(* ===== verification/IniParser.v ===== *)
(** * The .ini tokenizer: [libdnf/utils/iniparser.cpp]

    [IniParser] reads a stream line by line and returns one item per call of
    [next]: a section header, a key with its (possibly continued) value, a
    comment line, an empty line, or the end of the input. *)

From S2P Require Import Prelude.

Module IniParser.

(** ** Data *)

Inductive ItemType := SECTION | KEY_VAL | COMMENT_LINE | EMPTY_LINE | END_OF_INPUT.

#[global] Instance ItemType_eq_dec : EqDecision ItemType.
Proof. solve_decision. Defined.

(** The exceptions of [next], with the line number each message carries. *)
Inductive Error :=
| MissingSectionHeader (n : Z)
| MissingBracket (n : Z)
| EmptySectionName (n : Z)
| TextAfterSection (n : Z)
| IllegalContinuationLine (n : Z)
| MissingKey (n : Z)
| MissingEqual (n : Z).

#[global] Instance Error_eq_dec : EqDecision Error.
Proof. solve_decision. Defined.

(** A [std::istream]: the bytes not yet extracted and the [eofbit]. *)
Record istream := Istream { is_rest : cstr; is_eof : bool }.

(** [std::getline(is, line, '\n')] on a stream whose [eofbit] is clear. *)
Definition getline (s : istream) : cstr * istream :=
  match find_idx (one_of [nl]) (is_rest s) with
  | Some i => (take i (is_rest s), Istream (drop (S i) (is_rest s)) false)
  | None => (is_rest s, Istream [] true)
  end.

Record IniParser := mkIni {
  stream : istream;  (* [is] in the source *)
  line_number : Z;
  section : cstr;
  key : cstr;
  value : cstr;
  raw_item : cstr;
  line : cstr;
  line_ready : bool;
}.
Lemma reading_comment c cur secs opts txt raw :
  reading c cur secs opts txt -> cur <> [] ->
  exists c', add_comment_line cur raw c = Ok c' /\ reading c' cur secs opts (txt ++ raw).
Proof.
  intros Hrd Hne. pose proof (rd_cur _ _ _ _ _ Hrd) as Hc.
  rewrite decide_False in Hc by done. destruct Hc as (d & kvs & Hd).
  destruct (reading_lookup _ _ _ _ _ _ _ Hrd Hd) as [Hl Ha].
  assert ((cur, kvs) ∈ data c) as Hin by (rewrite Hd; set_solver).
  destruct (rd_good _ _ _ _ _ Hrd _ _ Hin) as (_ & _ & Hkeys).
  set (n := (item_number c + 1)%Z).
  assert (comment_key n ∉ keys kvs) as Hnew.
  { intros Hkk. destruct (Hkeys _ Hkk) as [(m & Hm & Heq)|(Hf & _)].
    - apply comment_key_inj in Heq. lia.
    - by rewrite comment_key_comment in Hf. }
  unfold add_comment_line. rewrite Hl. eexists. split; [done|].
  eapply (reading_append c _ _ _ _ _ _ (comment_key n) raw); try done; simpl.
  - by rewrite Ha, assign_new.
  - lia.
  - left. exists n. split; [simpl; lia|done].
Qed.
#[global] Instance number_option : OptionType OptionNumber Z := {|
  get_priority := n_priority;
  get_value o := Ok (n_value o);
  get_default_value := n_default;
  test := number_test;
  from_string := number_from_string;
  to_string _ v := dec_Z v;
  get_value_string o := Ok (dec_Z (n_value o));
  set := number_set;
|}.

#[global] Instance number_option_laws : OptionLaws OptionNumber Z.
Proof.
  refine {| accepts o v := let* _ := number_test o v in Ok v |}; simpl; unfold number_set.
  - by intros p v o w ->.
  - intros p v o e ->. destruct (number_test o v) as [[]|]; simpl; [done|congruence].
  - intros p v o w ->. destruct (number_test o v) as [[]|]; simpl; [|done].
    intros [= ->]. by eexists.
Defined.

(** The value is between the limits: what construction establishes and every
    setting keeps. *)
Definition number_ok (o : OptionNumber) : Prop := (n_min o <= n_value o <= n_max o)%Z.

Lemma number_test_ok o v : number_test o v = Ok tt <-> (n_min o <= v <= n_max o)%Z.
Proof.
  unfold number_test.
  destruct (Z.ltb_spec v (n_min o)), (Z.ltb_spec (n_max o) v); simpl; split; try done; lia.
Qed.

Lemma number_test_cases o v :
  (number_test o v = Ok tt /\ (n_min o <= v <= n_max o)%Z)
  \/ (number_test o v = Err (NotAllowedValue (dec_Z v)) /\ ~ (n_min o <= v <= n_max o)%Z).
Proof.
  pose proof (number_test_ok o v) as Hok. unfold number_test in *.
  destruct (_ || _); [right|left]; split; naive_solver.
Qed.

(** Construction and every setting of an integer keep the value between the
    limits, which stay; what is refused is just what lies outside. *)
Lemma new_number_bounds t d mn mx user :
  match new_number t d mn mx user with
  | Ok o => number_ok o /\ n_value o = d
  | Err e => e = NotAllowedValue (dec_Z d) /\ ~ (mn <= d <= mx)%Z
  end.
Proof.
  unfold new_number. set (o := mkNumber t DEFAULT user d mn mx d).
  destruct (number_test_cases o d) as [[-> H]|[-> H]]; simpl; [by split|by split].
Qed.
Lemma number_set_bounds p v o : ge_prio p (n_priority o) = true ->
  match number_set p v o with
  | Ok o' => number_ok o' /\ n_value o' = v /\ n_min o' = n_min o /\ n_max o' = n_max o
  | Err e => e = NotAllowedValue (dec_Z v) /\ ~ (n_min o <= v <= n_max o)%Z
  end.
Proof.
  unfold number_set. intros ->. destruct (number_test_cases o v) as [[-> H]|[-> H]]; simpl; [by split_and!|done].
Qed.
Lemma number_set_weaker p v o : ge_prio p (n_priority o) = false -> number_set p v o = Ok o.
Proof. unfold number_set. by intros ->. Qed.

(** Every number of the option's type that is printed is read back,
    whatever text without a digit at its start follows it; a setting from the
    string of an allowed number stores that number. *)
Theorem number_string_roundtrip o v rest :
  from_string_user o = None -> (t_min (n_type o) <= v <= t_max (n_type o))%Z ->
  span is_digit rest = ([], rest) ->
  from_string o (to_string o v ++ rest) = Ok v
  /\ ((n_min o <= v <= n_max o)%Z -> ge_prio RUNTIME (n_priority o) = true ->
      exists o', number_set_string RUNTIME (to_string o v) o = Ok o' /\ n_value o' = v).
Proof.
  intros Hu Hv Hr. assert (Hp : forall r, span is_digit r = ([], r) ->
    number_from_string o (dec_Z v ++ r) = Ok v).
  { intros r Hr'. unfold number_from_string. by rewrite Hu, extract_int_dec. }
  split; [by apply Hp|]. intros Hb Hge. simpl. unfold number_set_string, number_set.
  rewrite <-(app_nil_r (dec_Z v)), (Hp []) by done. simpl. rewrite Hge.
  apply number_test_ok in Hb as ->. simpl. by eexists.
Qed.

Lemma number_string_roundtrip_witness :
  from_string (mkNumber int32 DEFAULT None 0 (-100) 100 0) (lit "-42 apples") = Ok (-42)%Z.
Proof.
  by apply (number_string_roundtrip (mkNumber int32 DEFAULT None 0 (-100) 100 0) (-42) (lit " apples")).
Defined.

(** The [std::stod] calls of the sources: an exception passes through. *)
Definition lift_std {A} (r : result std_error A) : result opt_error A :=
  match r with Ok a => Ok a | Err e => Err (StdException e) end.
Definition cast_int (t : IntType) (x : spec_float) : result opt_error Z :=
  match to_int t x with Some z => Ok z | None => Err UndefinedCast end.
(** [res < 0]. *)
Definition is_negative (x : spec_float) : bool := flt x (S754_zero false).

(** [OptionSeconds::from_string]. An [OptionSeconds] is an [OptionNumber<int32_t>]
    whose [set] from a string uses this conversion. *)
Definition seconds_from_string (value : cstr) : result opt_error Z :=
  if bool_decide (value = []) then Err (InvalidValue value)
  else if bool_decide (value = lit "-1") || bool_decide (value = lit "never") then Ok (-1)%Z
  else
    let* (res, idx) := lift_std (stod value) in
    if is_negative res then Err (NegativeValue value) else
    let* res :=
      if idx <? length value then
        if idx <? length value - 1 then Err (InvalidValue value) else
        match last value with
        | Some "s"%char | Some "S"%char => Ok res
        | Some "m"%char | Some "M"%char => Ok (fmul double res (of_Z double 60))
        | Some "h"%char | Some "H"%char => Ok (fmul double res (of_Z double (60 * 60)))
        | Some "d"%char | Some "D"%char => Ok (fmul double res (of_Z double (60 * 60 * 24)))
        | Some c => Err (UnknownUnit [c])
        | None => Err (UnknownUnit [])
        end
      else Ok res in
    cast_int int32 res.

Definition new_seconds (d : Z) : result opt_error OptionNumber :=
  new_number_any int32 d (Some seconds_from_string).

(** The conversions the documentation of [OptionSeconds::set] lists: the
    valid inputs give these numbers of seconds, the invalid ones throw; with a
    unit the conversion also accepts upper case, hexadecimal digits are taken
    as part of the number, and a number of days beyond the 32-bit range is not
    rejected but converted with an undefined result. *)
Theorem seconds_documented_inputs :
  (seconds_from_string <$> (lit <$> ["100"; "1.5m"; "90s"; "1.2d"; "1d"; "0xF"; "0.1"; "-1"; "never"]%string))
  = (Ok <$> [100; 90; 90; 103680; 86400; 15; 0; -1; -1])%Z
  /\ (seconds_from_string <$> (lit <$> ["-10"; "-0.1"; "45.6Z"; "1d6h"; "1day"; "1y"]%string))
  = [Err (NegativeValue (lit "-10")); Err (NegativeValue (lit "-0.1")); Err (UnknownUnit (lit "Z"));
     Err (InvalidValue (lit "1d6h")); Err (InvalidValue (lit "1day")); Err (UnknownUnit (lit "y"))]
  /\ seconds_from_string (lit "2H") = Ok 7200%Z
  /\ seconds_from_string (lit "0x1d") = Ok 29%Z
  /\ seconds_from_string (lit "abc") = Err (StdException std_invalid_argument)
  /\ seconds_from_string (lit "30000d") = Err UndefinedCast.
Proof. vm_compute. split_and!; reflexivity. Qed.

◆ YOUR ASSIGNMENT
Could you return exactly the lines above from the line with "Inductive ItemType := SECTION" to the line with "(** A [std::istream]: the", both included, and nothing else?

◆ SOLUTION TO THIS EXERCISE
Inductive ItemType := SECTION | KEY_VAL | COMMENT_LINE | EMPTY_LINE | END_OF_INPUT.

#[global] Instance ItemType_eq_dec : EqDecision ItemType.
Proof. solve_decision. Defined.

(** The exceptions of [next], with the line number each message carries. *)
Inductive Error :=
| MissingSectionHeader (n : Z)
| MissingBracket (n : Z)
| EmptySectionName (n : Z)
| TextAfterSection (n : Z)
| IllegalContinuationLine (n : Z)
| MissingKey (n : Z)
| MissingEqual (n : Z).

#[global] Instance Error_eq_dec : EqDecision Error.
Proof. solve_decision. Defined.

(** A [std::istream]: the bytes not yet extracted and the [eofbit]. *)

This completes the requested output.